Hamann verband auch bei ihren folgenden Büchern Widersprüchliches. Die Werke sind  wissenschaftlich fundiert, aber auch gut zu lesen. Sie ist präzis, aber nicht trocken. Sie schildert das Detail - und hat gleichzeitig die Perspektive des Ganzen im Kopf. Sie schildert geschichtliche Prozesse, und stellt doch Menschen in den Mittelpunkt ihrer Schilderungen. Und bewies weiterhin den Riecher für interessante Themen. Etwa, als sie im Archiv das bislang unbekannte Tagebuch der Sisi fand. Sie machte daraus: "Elisabeth. Kaiserin wider Willen." Auch in ihrem letzten Buch zeichnete sie sich als Erzählerin aus - "Bertha von Suttner. Kämpferin für den Frieden." Für ihr Werk erhielt sie viel Anerkennung und wurde vielfach ausgezeichnet, zuletzt mit dem Ehrenpreis des österreichischen Buchhandels.

Was heute noch fehlt

Brigitte Hamann wusste selbst, dass die Arbeit eines Historikers immer nur Annäherung ist, immer Prozess. "Es ist mir nur allzu klar, dass die Biographie einer erst 1980 gestorbenen Peson nicht abgeschlossen sein kann", schrieb sie selbst im Nachwort zum Winifred-Buch. So wollte sie weiterforschen. Die vergangenen Jahre zog sich Hamann auch wegen ihrer Erkrankung mehr und mehr zurück. 'Sehr weit über ihren Stand ist die Forschung heute noch nicht hinausgekommen - auch, weil der Zugang zu allen relevanten Archiven noch immer nicht frei ist.

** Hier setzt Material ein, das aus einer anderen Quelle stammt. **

(* ===== verification/StrSpec.v ===== *)
(** What the string operations of [Str] do to the characters: a string behaves as
    a sequence of characters that are not NUL, and keeps its terminating NUL. *)

From S2P Require Import Prelude MemSpring Buffer BufferFormat BufCommon SshDef Str.

#[local] Open Scope Z_scope.

Definition cchar (c : Z) : Prop := is_u8 c ∧ c ≠ 0.
Notation cstring := (Forall cchar).

(** The string at [b] has the characters [s], after [r] bytes that were removed at
    its head. *)
Record str (b : tt_string_t) (s : list Z) (r : Z) : Prop := {
  st_wf : buf_wf b;
  st_ro : readonly b = false;
  st_content : content b = s ++ [0];
  st_chars : cstring s;
  st_rpos : rpos b = r;
}.

Lemma cstring_u8 s : cstring s → Forall is_u8 s.
Proof. apply Forall_impl. by intros ? [? _]. Qed.
Lemma cstring_nz s : cstring s → Forall (λ c, c ≠ 0) s.
Proof. apply Forall_impl. by intros ? [_ ?]. Qed.
Lemma cstr_u8 s : cstring s → Forall is_u8 (s ++ [0]).
Proof. intros Hs. apply Forall_app. split; [by apply cstring_u8|]. by repeat constructor. Qed.
#[local] Hint Resolve cstring_u8 cstring_nz cstr_u8 : core.

(** ** Looking *)

Section look.
Context (b : tt_string_t) (s : list Z) (r : Z) (Hs : str b s r).

Lemma str_zlen : zlen (content b) = zlen s + 1.
Proof. destruct Hs. by rewrite st_content0, zlen_app. Qed.
Lemma str_rlen : TT_BUF_RLEN b = zlen s + 1.
Proof. rewrite (wf_rlen b (st_wf _ _ _ Hs)), <- (wf_content b (st_wf _ _ _ Hs)). apply str_zlen. Qed.
Lemma str_pos : 0 ≤ zlen s ∧ 0 ≤ r ∧ wpos b = r + zlen s + 1 ∧ wpos b ≤ size b < 2 ^ 32.
Proof.
  pose proof str_zlen as Hz. destruct Hs. pose proof (wf_content b st_wf0). pose proof (wf_pos b st_wf0).
  pose proof (wf_size b st_wf0). pose proof (zlen_nonneg s). lia.
Qed.

Lemma string_len_ok : tt_string_len b = Ret (TT_SUCCESS (zlen s), b).
Proof. pose proof str_pos. unfold tt_string_len. m_simpl. rewrite str_rlen, u32_small by lia. do 3 f_equal. lia. Qed.
Lemma string_empty_ok : tt_string_empty b = Ret (TT_SUCCESS (bool_decide (s = [])), b).
Proof.
  unfold tt_string_empty. m_simpl. rewrite str_rlen. do 3 f_equal. destruct s as [|c s']; [done|].
  rewrite zlen_cons. pose proof (zlen_nonneg s'). rewrite bool_decide_false by done. apply Z.eqb_neq. lia.
Qed.

Lemma string_tail : ∃ rest, tail_of b = s ++ 0 :: rest.
Proof.
  destruct (tail_content b (st_wf _ _ _ Hs)) as (rest & E & _). exists rest.
  destruct Hs as [_ _ Hc _ _]. by rewrite E, Hc, <- app_assoc.
Qed.

(** Reading from the [k]-th character on. *)
Lemma cstr_at_ok k : 0 ≤ k ≤ zlen s → cstr_at (rpos b + k) b = Ret (TT_SUCCESS (drop (Z.to_nat k) s), b).
Proof.
  intros Hk. pose proof str_pos. destruct Hs as [Hwf _ _ Hc Hr]. unfold cstr_at. rewrite (wf_block b Hwf).
  rewrite (proj2 (in_block_spec _ _ _)) by (rewrite ?wf_zlen by done; lia).
  destruct string_tail as (rest & Ht). unfold tail_of in Ht.
  assert (drop (Z.to_nat (rpos b + k)) (blk b) = drop (Z.to_nat k) s ++ 0 :: rest) as ->.
  { rewrite Z2Nat.inj_add, <- drop_drop, Ht by lia. rewrite drop_app_le by (unfold zlen in *; lia). done. }
  rewrite c_str_app by (apply Forall_drop; auto). done.
Qed.
Lemma string_cstr_ok : tt_string_cstr b = Ret (TT_SUCCESS s, b).
Proof.
  pose proof str_pos. unfold tt_string_cstr. m_simpl. rewrite <- (Z.add_0_r (rpos b)). by rewrite cstr_at_ok by lia.
Qed.

Lemma subcstr_ok from : 0 ≤ from → tt_string_subcstr from b =
  Ret (TT_SUCCESS (if from <=? zlen s then (Some (rpos b + from), zlen s - from) else (None, 0)), b).
Proof.
  intros Hf. pose proof str_pos. unfold tt_string_subcstr. erewrite bind_step by apply string_len_ok. m_simpl.
  destruct (Z.leb_spec from (zlen s)); [by rewrite u32_small by lia|done].
Qed.

Lemma str_read k n : 0 ≤ k → 0 ≤ n → k + n ≤ zlen s + 1 →
  buf_read (rpos b + k) n b = Ret (TT_SUCCESS (sub (s ++ [0]) k n), b).
Proof.
  intros ???. pose proof str_zlen. destruct Hs as [Hwf _ Hc _ _]. rewrite <- Hc. apply buf_read_content; try done. lia.
Qed.

Lemma getchar_ok pos : 0 ≤ pos → tt_string_getchar pos b = Ret (TT_SUCCESS (nth (Z.to_nat pos) s 0), b).
Proof.
  intros Hp. pose proof str_pos. unfold tt_string_getchar. m_simpl. rewrite str_rlen.
  destruct (Z.ltb_spec pos (zlen s + 1)) as [Hl|Hl].
  - rewrite str_read by lia. do 3 f_equal. unfold sub. destruct (decide (Z.to_nat pos < length s)%nat) as [Hi|Hi].
    + apply lookup_lt_is_Some_2 in Hi as [c Hc]. rewrite (nth_lookup_Some _ _ _ _ Hc).
      rewrite (drop_S _ c) by (by apply lookup_app_l_Some). done.
    + replace (Z.to_nat pos) with (length s) by (unfold zlen in *; lia). rewrite drop_app_length, (nth_overflow s) by lia. done.
  - rewrite nth_overflow; [done|]. unfold zlen in *. lia.
Qed.

Lemma equal_range_ok c from len : cstring c → 0 ≤ from → 0 ≤ len → from + len < 2 ^ 32 →
  tt_string_equal_range c from len b = Ret (TT_SUCCESS
    (bool_decide (from + len ≤ zlen s ∧ from + len ≤ zlen c ∧ sub s from len = sub c from len)), b).
Proof.
  intros Hc ???. pose proof str_pos. unfold tt_string_equal_range. erewrite bind_step by apply string_len_ok. m_simpl.
  rewrite u32_small by lia.
  destruct (Z.ltb_spec (zlen s) (from + len)); [rewrite orb_true_r, bool_decide_false by lia; done|].
  rewrite (proj2 (Z.ltb_ge (zlen s) from)) by lia. cbn [orb].
  destruct (Z.ltb_spec (zlen c) (from + len)); [rewrite orb_true_r, bool_decide_false by lia; done|].
  rewrite (proj2 (Z.ltb_ge (zlen c) from)) by lia. cbn [orb].
  rewrite str_read by lia. rewrite mem_read_ok by (rewrite ?zlen_app, ?zlen_cons, ?zlen_nil; lia).
  rewrite !sub_app_l by lia. rewrite mem_cmp_id; [do 3 f_equal; apply bool_decide_ext; tauto|].
  pose proof (zlen_sub s from len). pose proof (zlen_sub c from len). unfold zlen in *. lia.
Qed.

(** *** Searching *)

Lemma pos_of_ok o : (∀ i, o = Some i → i ≤ zlen s) → pos_of o b = Ret (TT_SUCCESS (default TT_POS_NULL o), b).
Proof.
  intros Ho. pose proof str_pos. destruct Hs as [_ _ _ _ Hr]. unfold pos_of. m_simpl. destruct o as [i|]; [|done].
  specialize (Ho i eq_refl). rewrite (proj2 (Z.leb_le _ _)) by lia. done.
Qed.

End look.

Lemma strstr_bound s t i : strstr s t = Some i → 0 ≤ i ∧ i + zlen t ≤ zlen s.
Proof.
  revert i. induction s as [|c s IH]; intros i; simpl; case_bool_decide as Hp; try done.
  - intros [= <-]. apply prefix_nil_inv in Hp as ->. done.
  - intros [= <-]. destruct Hp as (k & E). rewrite E, zlen_app. pose proof (zlen_nonneg k). lia.
  - destruct (strstr s t) as [j|]; [|done]. intros [= <-]. specialize (IH j eq_refl). rewrite zlen_cons. lia.
Qed.
Lemma index_of_bound l c i : index_of l c = Some i → 0 ≤ i < zlen l.
Proof.
  revert i. induction l as [|x l IH]; intros i; simpl; [done|]. rewrite zlen_cons. destruct (x =? c).
  - intros [= <-]. pose proof (zlen_nonneg l). lia.
  - destruct (index_of l c) as [j|]; [|done]. intros [= <-]. specialize (IH j eq_refl). lia.
Qed.
Lemma last_index_of_bound l c i : last_index_of l c = Some i → 0 ≤ i < zlen l.
Proof.
  revert i. induction l as [|x l IH]; intros i; simpl; [done|]. rewrite zlen_cons. pose proof (zlen_nonneg l).
  destruct (last_index_of l c) as [j|].
  - intros [= <-]. specialize (IH j eq_refl). lia.
  - destruct (x =? c); [|done]. intros [= <-]. lia.
Qed.

(** What the three searches promise: the first occurrence, the first and the last
    place of a character. *)
Lemma strstr_first s t :
  match strstr s t with
  | Some i => t `prefix_of` drop (Z.to_nat i) s ∧ ∀ j : nat, (j < Z.to_nat i)%nat → ¬ t `prefix_of` drop j s
  | None => ∀ j, ¬ t `prefix_of` drop j s
  end.
Proof.
  induction s as [|c s IH]; simpl; case_bool_decide as Hp; try (split; [done|]; intros; lia).
  - intros j. by rewrite drop_nil.
  - destruct (strstr s t) as [i|] eqn:E; simpl.
    + apply strstr_bound in E as [Hi _]. replace (Z.to_nat (1 + i)) with (S (Z.to_nat i)) by lia. destruct IH as [H1 H2].
      split; [done|]. intros [|j] Hj; [done|]. apply H2. lia.
    + intros [|j]; [done|]. apply IH.
Qed.
Lemma index_of_first l c :
  match index_of l c with
  | Some i => l !! Z.to_nat i = Some c ∧ ∀ j : nat, (j < Z.to_nat i)%nat → l !! j ≠ Some c
  | None => c ∉ l
  end.
Proof.
  induction l as [|x l IH]; simpl; [by apply not_elem_of_nil|]. destruct (Z.eqb_spec x c) as [->|Hne].
  - split; [done|]. intros. lia.
  - destruct (index_of l c) as [i|] eqn:E; simpl.
    + apply index_of_bound in E as [Hi _]. replace (Z.to_nat (1 + i)) with (S (Z.to_nat i)) by lia. destruct IH as [H1 H2].
      split; [done|]. intros [|j] Hj; [simpl; congruence|]. apply H2. lia.
    + by apply not_elem_of_cons.
Qed.
Lemma last_index_of_last l c :
  match last_index_of l c with
  | Some i => l !! Z.to_nat i = Some c ∧ ∀ j : nat, (Z.to_nat i < j)%nat → l !! j ≠ Some c
  | None => c ∉ l
  end.
Proof.
  induction l as [|x l IH]; simpl; [by apply not_elem_of_nil|]. destruct (last_index_of l c) as [i|] eqn:E.
  - apply last_index_of_bound in E as [Hi _]. replace (Z.to_nat (1 + i)) with (S (Z.to_nat i)) by lia. destruct IH as [H1 H2].
    split; [done|]. intros [|j] Hj; [lia|]. apply H2. lia.
  - destruct (Z.eqb_spec x c) as [->|Hne].
    + split; [done|]. intros [|j] Hj; [simpl in Hj; lia|]. simpl. intros Hj'. by apply list_elem_of_lookup_2 in Hj'.
    + by apply not_elem_of_cons.
Qed.

(** The positions the operations return; beyond the end there is none. *)
Definition find_spec (s t : list Z) : Z := default TT_POS_NULL (strstr s t).
Definition findfrom_spec (s : list Z) (from : Z) (o : list Z → option Z) : Z :=
  if from <=? zlen s then default TT_POS_NULL (option_map (Z.add from) (o (drop (Z.to_nat from) s))) else TT_POS_NULL.
Definition rfindfrom_spec (s : list Z) (from c : Z) : Z :=
  default TT_POS_NULL (last_index_of (take (Z.to_nat from) s) c).

Lemma strstr_nil s : strstr s [] = Some 0.
Proof. by destruct s. Qed.

Section search.
Context (b : tt_string_t) (s : list Z) (r : Z) (Hs : str b s r).

Lemma find_ok t : tt_string_find t b = Ret (TT_SUCCESS (find_spec s t), b).
Proof.
  unfold tt_string_find, find_spec. destruct t as [|c t]; [by rewrite strstr_nil|].
  erewrite bind_step by (by eapply string_cstr_ok). eapply pos_of_ok; [done|].
  intros i Hi%strstr_bound. pose proof (zlen_nonneg (c :: t)). lia.
Qed.

(** The search from a position, for both kinds of patterns. *)
Lemma from_ok (f : list Z → option Z) from off : 0 ≤ from ≤ zlen s → off = rpos b + from →
  (∀ u i, f u = Some i → 0 ≤ i ≤ zlen u) →
  (u ← cstr_at off; pos_of (option_map (Z.add (off - rpos b)) (f u))) b =
  Ret (TT_SUCCESS (default TT_POS_NULL (option_map (Z.add from) (f (drop (Z.to_nat from) s)))), b).
Proof.
  intros Hf -> Hb. erewrite bind_step by (by eapply cstr_at_ok). replace (rpos b + from - rpos b) with from by lia.
  eapply pos_of_ok; [done|]. intros i. destruct (f _) as [j|] eqn:E; [|done]. intros [= <-]. apply Hb in E. rewrite zlen_drop in E. lia.
Qed.

Lemma findfrom_ok from t : 0 ≤ from → tt_string_findfrom from t b = Ret (TT_SUCCESS (findfrom_spec s from (λ u, strstr u t)), b).
Proof.
  intros Hf. unfold tt_string_findfrom, findfrom_spec. erewrite (bind_step (gets id)) by done. change (id b) with b.
  erewrite bind_step by (by eapply subcstr_ok). destruct (Z.leb_spec from (zlen s)) as [Hl|Hl]; [|done].
  destruct t as [|c t].
  - rewrite strstr_nil. replace (rpos b + from - rpos b) with from by lia. cbn [option_map]. rewrite Z.add_0_r. eapply pos_of_ok; [done|].
    intros i [= <-]. done.
  - apply (from_ok (λ u, strstr u (c :: t))); [lia|done|]. intros u i Hi%strstr_bound. pose proof (zlen_nonneg (c :: t)). lia.
Qed.

Lemma strchr_bound u c i : strchr u c = Some i → 0 ≤ i ≤ zlen u.
Proof. intros Hi. apply index_of_bound in Hi. rewrite zlen_app, zlen_cons in Hi. change (zlen []) with 0 in Hi. lia. Qed.
Lemma strrchr_bound u c i : strrchr u c = Some i → 0 ≤ i ≤ zlen u.
Proof. intros Hi. apply last_index_of_bound in Hi. rewrite zlen_app, zlen_cons in Hi. change (zlen []) with 0 in Hi. lia. Qed.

Was auch Hannes Heer kritisch anmerkt: Es sei negativ, dass das Winifred-Buch nicht aus einer Situation offener Archive heraus geschrieben worden sei, sondern "aufgrund der persönlichen Entscheidung Wolfgang Wagners, der dieses und jenes Schriftstück zur Verfügung stellte. Und aufgrund des freundlichen Entgegenkommens von Verena Lafferentz.“ Das nehme dem Buch "nichts von seiner Genauigkeit,  aber bis heute ist es fragwürdig, dass man sich als Historiker mit solchen Provisorien begnügen muss“.